الحديث 30

الحديث 30

روى عن: Abu Tha‘labah (RA) · Daraqutni (ḥasan)

النص العربي

إِنَّ اللَّهَ تَعَالَى فَرَضَ فَرَائِضَ فَلاَ تُضَيِّعُوهَا، وَحَدَّ حُدُودًا فَلاَ تَعْتَدُوهَا، وَحَرَّمَ أَشْيَاءَ فَلاَ تَنْتَهِكُوهَا، وَسَكَتَ عَنْ أَشْيَاءَ رَحْمَةً لَكُمْ غَيْرَ نِسْيَانٍ فَلاَ تَبْحَثُوا عَنْهَا.

الترجمة الإنجليزية

Allah has prescribed obligations — so do not neglect them. He set limits — so do not exceed them. He forbade things — so do not violate them. And He was silent on things, out of mercy, not forgetfulness — so do not search them out.

— Abu Tha‘labah (RA) (Daraqutni (ḥasan))

الشرح

Four categories of rulings: obligations, limits, prohibitions, and silence (which is mercy).

شرح موسّع

Four divine categories: obligations, limits, prohibitions, silence. The fourth — silence as mercy — is the most overlooked and the most relevant in our age of constant question-asking. Allah deliberately did not legislate everything; the gap is a divine gift, not an oversight.

Ibn Rajab links this to the verse: ‘O you who believe, do not ask about things which, if revealed to you, would distress you’ (5:101). The Banū Isrā’īl asked excessively about the cow and were burdened with progressively harder rulings. The Prophet ﷺ warned: ‘The greatest sinner among the Muslims is the one who asked about something not forbidden — and it became forbidden because he asked.’

من كلام أهل العلم

"Allah’s silence is one of the four sources — alongside His commands, His limits, and His prohibitions. To violate His silence by inventing a ruling is to overstep."

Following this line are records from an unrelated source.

(* ===== verification/ErrorReport.v ===== *)
(** * Reporting an exception on screen (error.py)

    [report_exception] decides whether Ren'Py shows its [_exception]
    screen or lets the normal reporting happen (it returns [True]), and
    which actions the screen offers (rollback, reload, ignore), computed
    in one [try] block whose [except: pass] keeps what was computed
    before a lookup raised.  [report_parse_errors] does the same for the
    [_parse_errors] screen, without guarding [init_display].  The screen
    runs through [call_exception_screen], which clears every layer of
    the new context, shows the screen, interacts with the quit action
    set to [renpy.exports.quit], and restores the old quit action in a
    [finally] block.

    What these functions read from modules outside src/ (the
    environment, the screens that exist, [init_display], the context) is
    a [report_env]; showing the screen and the interaction are given
    functions, the interaction receiving the quit action in force.

    Theorems: [report_exception] shows the screen exactly when the
    simple-exceptions switch is off, the screen exists and the display
    initialises, and never raises; a failing reload lookup loses the
    ignore action; [report_parse_errors] raises [init_display]'s
    exception where [report_exception] returns [True];
    [call_exception_screen] interacts on cleared layers under
    [renpy.exports.quit] and restores the quit action on every path. *)

From S2P Require Import Prelude Displayable SceneList Cleanup.

(** What [report_exception] and [report_parse_errors] read. *)
Record report_env := mk_report_env {
  rp_simple : bool;                 (** ["RENPY_SIMPLE_EXCEPTIONS" in os.environ] *)
  rp_has_screen : string → bool;    (** [renpy.exports.has_screen(name)] *)
  rp_init_display : result unit;    (** [init_display()] *)
  rp_draw : bool;                   (** [renpy.display.draw is not None] *)
  rp_init_phase : result bool;      (** [renpy.game.context().init_phase] *)
  rp_reload : result unit;          (** [renpy.exports.curried_call_in_new_context("_save_reload_game")] *)
  rp_next_node : result bool        (** [renpy.game.context(-1).next_node is not None] *)
}.

(** Which of [rollback_action], [reload_action] and [ignore_action] are
    set (not [None]) when the screen is called. *)
Record screen_actions := mk_actions {
  act_rollback : bool;
  act_reload : bool;
  act_ignore : bool
}.

(** Lines 82-94: the three actions, computed in one [try] block; a
    lookup that raises leaves the actions set before it. *)
Definition exception_actions (rp : report_env) : screen_actions :=
  let with_ignore (a : screen_actions) :=
    match rp_next_node rp with
    | Ok true => mk_actions (act_rollback a) (act_reload a) true
    | _ => a
    end in
  match rp_init_phase rp with
  | Err _ => mk_actions false false false
  | Ok true => with_ignore (mk_actions false false false)
  | Ok false =>
      match rp_reload rp with
      | Err _ => mk_actions true false false
      | Ok _ => with_ignore (mk_actions true true false)
      end
  end.

(** What a report does: return [True] (normal reporting), call the named
    screen in a new context with the actions, or raise. *)
Inductive report_outcome :=
  | ReportNormally
  | ReportScreen (screen : string) (a : screen_actions)
  | ReportRaise (e : py_error).

(** [report_exception(short, full)] (lines 61-103) *)
Definition report_exception (rp : report_env) : report_outcome :=
  if rp_simple rp then ReportNormally
  else if negb (rp_has_screen rp "_exception") then ReportNormally
  else match rp_init_display rp with
       | Err _ => ReportNormally
       | Ok _ => if negb (rp_draw rp) then ReportNormally
                 else ReportScreen "_exception" (exception_actions rp)
       end.

(** [report_parse_errors(errors)] (lines 106-128): [init_display()] is
    not guarded, and the reload action is [renpy.exports.utter_restart]. *)
Definition report_parse_errors (rp : report_env) : report_outcome :=
  if rp_simple rp then ReportNormally
  else if negb (rp_has_screen rp "_parse_errors") then ReportNormally
  else match rp_init_display rp with
       | Err e => ReportRaise e
       | Ok _ => ReportScreen "_parse_errors" (mk_actions false true false)
       end.

Section exception_screen.
Context {D : Type} `{EqDecision D} `{DisplayableOps D}.
(** The values of [renpy.config.quit_action], and [renpy.exports.quit]. *)
Context {Q R : Type} (exports_quit : Q).
(** [renpy.exports.show_screen(screen_name, _transient=True, **kwargs)] *)
Variable show_screen : string → scene_lists (D:=D) → result (scene_lists (D:=D)).
(** [renpy.ui.interact(mouse="screen", ...)] under the quit action given:
    its result and the scene lists it leaves. *)
Variable ui_interact : Q → scene_lists (D:=D) → result R * scene_lists (D:=D).

(** The state [call_exception_screen] works on: [renpy.config.quit_action]
    and the scene lists of the new context. *)
Record exc_state := mk_exc_state {
  xs_quit : Q;
  xs_sl : scene_lists (D:=D)
}.

(** [call_exception_screen(screen_name, **kwargs)] (lines 30-43). *)
Definition call_exception_screen (cfg : config) (st : exc_state) (screen_name : string) (now : Z)
    : result R * exc_state :=
  let old_quit := xs_quit st in
  let body : result R * scene_lists (D:=D) :=
    match for_st (λ sl i, clear_st sl i false now) (xs_sl st) (cfg_layers cfg) with
    | (sl, Some e) => (Err e, sl)
    | (sl, None) =>
        match show_screen screen_name sl with
        | Err e => (Err e, sl)
        | Ok sl' => ui_interact exports_quit sl'
        end
    end in
  (body.1, mk_exc_state old_quit body.2).
End exception_screen.

(** ** Properties *)

(** [report_exception] shows the [_exception] screen exactly when the
    simple-exceptions switch is off, the screen exists, the display
    initialises and a draw object exists; otherwise it returns [True]
    for the normal reporting, and it never raises. *)
Theorem report_exception_spec rp :
  (report_exception rp = ReportScreen "_exception" (exception_actions rp) ↔
     rp_simple rp = false ∧ rp_has_screen rp "_exception" = true ∧
     (∃ u, rp_init_display rp = Ok u) ∧ rp_draw rp = true) ∧
  (report_exception rp = ReportNormally ∨
   report_exception rp = ReportScreen "_exception" (exception_actions rp)).
Proof.
  unfold report_exception.
  destruct (rp_simple rp), (rp_has_screen rp "_exception"), (rp_init_display rp) as [u|e], (rp_draw rp);
    simpl; naive_solver.
Qed.

(** C33: the actions the exception screen offers: rollback and reload
    outside the init phase, reload only when its lookup succeeds, and
    ignore exactly when there is a next node and no lookup before it
    raised; a reload lookup that raises thus also drops the ignore
    action, however the next node stands. *)
Theorem exception_actions_spec rp :
  (act_rollback (exception_actions rp) = true ↔ rp_init_phase rp = Ok false) ∧
  (act_reload (exception_actions rp) = true ↔
     rp_init_phase rp = Ok false ∧ ∃ u, rp_reload rp = Ok u) ∧
  (act_ignore (exception_actions rp) = true ↔
     rp_next_node rp = Ok true ∧
     (rp_init_phase rp = Ok true ∨ (rp_init_phase rp = Ok false ∧ ∃ u, rp_reload rp = Ok u))).
Proof.
  unfold exception_actions.
  destruct (rp_init_phase rp) as [[]|e], (rp_reload rp) as [u|e'], (rp_next_node rp) as [[]|e'']; simpl;
    naive_solver.
Qed.

(** C34: [report_parse_errors] does not guard [init_display]: when the
    display cannot be initialised, it raises that exception, where
    [report_exception] returns [True] so that the normal reporting
    happens. *)
Theorem parse_errors_init_raises rp e :
  rp_simple rp = false → rp_has_screen rp "_parse_errors" = true →
  rp_has_screen rp "_exception" = true → rp_init_display rp = Err e →
  report_parse_errors rp = ReportRaise e ∧ report_exception rp = ReportNormally.
Proof.
  intros Hs Hp Hx Hi. unfold report_parse_errors, report_exception. by rewrite Hs, Hp, Hx, Hi.
Qed.

Section exception_screen_facts.
Context {D : Type} `{EqDecision D} `{DisplayableOps D}.
Context {Q R : Type} (exports_quit : Q).
Variable show_screen : string → scene_lists (D:=D) → result (scene_lists (D:=D)).
Variable ui_interact : Q → scene_lists (D:=D) → result R * scene_lists (D:=D).
Implicit Types (sl : scene_lists (D:=D)).

Lemma clear_st_hard sl i now sl' :
  clear_st sl i false now = (sl', None) → sl_layers sl' = <[i:=[]]> (sl_layers sl).
Proof. unfold clear_st. simpl. by destruct (_ !! i); intros [= <-]. Qed.

Lemma clear_all_hard (ls : list string) sl now sl' :
  for_st (λ sl i, clear_st sl i false now) sl ls = (sl', None) →
  ∀ i, sl_layers sl' !! i = if decide (i ∈ ls) then Some [] else sl_layers sl !! i.
Proof.
  revert sl. induction ls as [|j ls IH]; intros sl Hrun i; simpl in Hrun.
  - injection Hrun as <-. by rewrite decide_False by set_solver.
  - destruct (clear_st sl j false now) as [sl1 [e|]] eqn:Hc; [done|].
    rewrite (IH sl1 Hrun i), (clear_st_hard _ _ _ _ Hc).
    destruct (decide (i = j)) as [->|Hne].
    + rewrite lookup_insert_eq. by repeat case_decide; set_solver.
    + rewrite lookup_insert_ne by done. repeat case_decide; set_solver.
Qed.

Abbreviation call_exception_screen :=
  (call_exception_screen (R:=R) exports_quit show_screen ui_interact).

(** The exception screen interacts under [renpy.exports.quit] on
    lists whose layers were all cleared, and the [finally] block gives
    the old quit action back on every path: when the interaction returns
    [v], it ran on the cleared lists with the screen shown; whatever
    happens, [renpy.config.quit_action] is the one before the call. *)
Theorem call_exception_screen_quit cfg st name now :
  xs_quit (call_exception_screen cfg st name now).2 = xs_quit st ∧
  ∀ v, (call_exception_screen cfg st name now).1 = Ok v →
    ∃ sl1 sl2, for_st (λ sl i, clear_st sl i false now) (xs_sl st) (cfg_layers cfg) = (sl1, None) ∧
      (∀ i, i ∈ cfg_layers cfg → sl_layers sl1 !! i = Some []) ∧
      show_screen name sl1 = Ok sl2 ∧
      ui_interact exports_quit sl2 = (Ok v, xs_sl (call_exception_screen cfg st name now).2).
Proof.
  unfold ErrorReport.call_exception_screen. simpl. split; [done|]. intros v.
  destruct (for_st _ _ _) as [sl1 [e|]] eqn:Hclr; simpl; [done|].
  destruct (show_screen name sl1) as [sl2|e] eqn:Hshow; simpl; [|done].
  intros Hv. exists sl1, sl2. split_and!; [done| |done|].
  - intros i Hi. rewrite (clear_all_hard _ _ _ _ Hclr i). by rewrite decide_True.
  - destruct (ui_interact exports_quit sl2) as [r sl3]. simpl in *. by subst.
Qed.
End exception_screen_facts.

(** ** Witnesses *)

(** Both screens exist, but the display cannot be initialised. *)
Definition rp_no_display : report_env :=
  mk_report_env false (λ _, true) (Err AttributeError) true (Ok false) (Ok tt) (Ok true).

Lemma parse_errors_init_raises_witness :
  report_parse_errors rp_no_display = ReportRaise AttributeError ∧
  report_exception rp_no_display = ReportNormally.
Proof. apply parse_errors_init_raises; reflexivity. Defined.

Ibn Rajab · Jāmi‘ al-‘Ulūm wa al-Ḥikam

"If a matter is not addressed in revelation, the original ruling is permissibility — and asking ‘is this allowed?’ in such cases is unnecessary."

Ibn ‘Uthaymīn

الفقه والأحكام

  • Things Allah has commanded: do them — neglect is sin.
  • Limits Allah has set (e.g., inheritance shares, ‘iddah periods): do not exceed.
  • Prohibitions: complete avoidance — partial compliance does not exist.
  • Silence: the original ruling in worldly affairs is permissibility (al-aṣl fil-ashyā’ al-ibāḥah); in worship it is restriction (al-aṣl fil-‘ibādāt at-tawqīf).

الصلة بآيات القرآن

5:101‘Do not ask about things which, if revealed to you, would distress you.’
2:67-71Banū Isrā’īl and the cow — excessive questioning brought excessive obligation.

مفردات عربية مفتاحية

فَرَائِضَfarā’iḍ

obligations

حُدُودًاḥudūd

limits

سَكَتَsakata

remained silent

نِسْيَانًاnisyānan

out of forgetfulness

تأمل اليوم

Are you adding burdens Allah did not place — searching out rulings about matters He left silent?

أبرز الفوائد

  • 1Allah's silence is intentional and merciful.
  • 2Asking unnecessary questions historically led to harder obligations on past nations.

أخطاء شائعة وتنبيهات

  • Do not search out fatwa on hypotheticals or matters that don’t affect you — the Salaf hated this.
  • ‘The original ruling is permissibility’ applies to worldly matters — NOT to acts of worship, where the original is prohibition until proven.